*** Data excerpts
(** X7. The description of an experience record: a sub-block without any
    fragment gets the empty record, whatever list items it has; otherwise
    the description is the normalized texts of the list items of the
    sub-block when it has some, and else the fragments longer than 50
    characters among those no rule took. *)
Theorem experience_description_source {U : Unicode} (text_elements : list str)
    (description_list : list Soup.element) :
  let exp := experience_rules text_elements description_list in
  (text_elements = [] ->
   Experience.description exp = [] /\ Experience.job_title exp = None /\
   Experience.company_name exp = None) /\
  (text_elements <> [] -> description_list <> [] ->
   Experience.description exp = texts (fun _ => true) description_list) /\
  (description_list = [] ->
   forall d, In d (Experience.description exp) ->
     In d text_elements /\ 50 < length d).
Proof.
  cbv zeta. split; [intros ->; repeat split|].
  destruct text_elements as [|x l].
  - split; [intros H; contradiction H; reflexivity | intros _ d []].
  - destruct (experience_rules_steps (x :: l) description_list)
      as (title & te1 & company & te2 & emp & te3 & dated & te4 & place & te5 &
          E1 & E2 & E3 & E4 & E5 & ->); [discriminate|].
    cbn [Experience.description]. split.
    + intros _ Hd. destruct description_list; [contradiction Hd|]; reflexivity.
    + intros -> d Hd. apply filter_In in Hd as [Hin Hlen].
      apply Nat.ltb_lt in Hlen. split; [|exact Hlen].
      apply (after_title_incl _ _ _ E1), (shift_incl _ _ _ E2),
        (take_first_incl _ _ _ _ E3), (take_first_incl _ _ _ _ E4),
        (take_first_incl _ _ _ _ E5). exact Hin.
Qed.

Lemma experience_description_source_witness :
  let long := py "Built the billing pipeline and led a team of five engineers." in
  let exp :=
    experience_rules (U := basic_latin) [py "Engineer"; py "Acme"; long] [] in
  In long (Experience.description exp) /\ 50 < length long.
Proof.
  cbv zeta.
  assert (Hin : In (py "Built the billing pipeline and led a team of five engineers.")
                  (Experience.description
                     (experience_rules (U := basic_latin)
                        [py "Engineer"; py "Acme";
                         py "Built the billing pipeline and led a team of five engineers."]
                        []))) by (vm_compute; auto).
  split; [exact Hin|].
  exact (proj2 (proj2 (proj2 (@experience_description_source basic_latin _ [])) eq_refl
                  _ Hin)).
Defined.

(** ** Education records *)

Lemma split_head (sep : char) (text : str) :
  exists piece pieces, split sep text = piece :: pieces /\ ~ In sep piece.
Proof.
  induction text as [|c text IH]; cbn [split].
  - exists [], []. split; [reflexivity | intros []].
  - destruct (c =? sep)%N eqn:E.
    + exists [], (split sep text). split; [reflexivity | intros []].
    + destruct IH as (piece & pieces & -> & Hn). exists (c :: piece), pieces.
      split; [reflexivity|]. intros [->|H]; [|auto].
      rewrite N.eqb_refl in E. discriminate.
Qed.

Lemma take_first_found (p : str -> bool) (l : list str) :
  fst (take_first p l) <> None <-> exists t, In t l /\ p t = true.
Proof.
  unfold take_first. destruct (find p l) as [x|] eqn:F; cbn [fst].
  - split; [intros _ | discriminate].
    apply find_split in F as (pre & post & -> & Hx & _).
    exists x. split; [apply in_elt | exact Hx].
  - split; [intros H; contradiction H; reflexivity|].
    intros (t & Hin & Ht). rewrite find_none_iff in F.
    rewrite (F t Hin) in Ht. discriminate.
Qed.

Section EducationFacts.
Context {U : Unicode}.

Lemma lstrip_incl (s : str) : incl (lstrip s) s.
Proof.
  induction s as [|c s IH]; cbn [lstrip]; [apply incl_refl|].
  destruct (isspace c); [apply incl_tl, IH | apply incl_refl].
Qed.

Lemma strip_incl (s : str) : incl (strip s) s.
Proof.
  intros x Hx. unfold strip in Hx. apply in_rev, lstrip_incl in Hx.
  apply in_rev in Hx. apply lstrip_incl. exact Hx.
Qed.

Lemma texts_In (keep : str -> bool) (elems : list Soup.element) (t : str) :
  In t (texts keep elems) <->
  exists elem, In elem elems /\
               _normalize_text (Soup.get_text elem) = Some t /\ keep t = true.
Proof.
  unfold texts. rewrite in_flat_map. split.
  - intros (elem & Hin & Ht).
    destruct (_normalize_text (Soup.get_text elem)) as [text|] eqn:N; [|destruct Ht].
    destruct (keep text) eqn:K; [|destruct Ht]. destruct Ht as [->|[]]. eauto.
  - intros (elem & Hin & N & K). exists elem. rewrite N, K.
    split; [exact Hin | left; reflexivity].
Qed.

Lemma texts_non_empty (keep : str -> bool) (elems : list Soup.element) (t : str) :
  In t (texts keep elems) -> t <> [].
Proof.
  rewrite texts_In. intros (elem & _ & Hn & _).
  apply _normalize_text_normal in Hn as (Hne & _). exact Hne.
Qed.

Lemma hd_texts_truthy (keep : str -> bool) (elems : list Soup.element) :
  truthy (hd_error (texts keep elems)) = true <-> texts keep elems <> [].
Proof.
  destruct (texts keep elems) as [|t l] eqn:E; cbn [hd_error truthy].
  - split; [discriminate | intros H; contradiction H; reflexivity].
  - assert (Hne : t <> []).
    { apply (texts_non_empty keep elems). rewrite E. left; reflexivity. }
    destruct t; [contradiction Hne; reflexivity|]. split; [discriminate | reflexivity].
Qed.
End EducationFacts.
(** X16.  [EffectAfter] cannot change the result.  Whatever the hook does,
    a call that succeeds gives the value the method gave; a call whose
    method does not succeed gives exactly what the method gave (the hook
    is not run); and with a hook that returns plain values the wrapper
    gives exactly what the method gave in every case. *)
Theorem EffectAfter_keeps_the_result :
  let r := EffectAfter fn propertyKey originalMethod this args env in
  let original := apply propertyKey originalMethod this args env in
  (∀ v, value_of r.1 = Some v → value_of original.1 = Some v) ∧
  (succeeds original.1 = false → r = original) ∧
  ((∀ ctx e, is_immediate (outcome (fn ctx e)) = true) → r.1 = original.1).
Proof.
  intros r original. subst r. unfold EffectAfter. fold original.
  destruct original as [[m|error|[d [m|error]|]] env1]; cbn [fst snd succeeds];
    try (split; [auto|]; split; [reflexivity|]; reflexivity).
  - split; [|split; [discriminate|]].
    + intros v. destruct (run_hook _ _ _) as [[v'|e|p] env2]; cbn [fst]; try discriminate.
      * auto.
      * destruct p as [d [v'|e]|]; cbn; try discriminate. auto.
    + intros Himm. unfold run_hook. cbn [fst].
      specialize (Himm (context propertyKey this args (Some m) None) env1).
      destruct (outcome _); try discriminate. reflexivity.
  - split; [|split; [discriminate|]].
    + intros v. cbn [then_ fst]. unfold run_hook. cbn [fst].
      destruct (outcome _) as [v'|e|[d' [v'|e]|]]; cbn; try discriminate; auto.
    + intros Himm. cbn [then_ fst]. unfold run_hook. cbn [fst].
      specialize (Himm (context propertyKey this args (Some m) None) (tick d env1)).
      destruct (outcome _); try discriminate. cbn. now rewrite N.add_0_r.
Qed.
******
Your reply should hold every line from the data that contains "left", copied in full.

    split; [exact Hin | left; reflexivity].
    { apply (texts_non_empty keep elems). rewrite E. left; reflexivity. }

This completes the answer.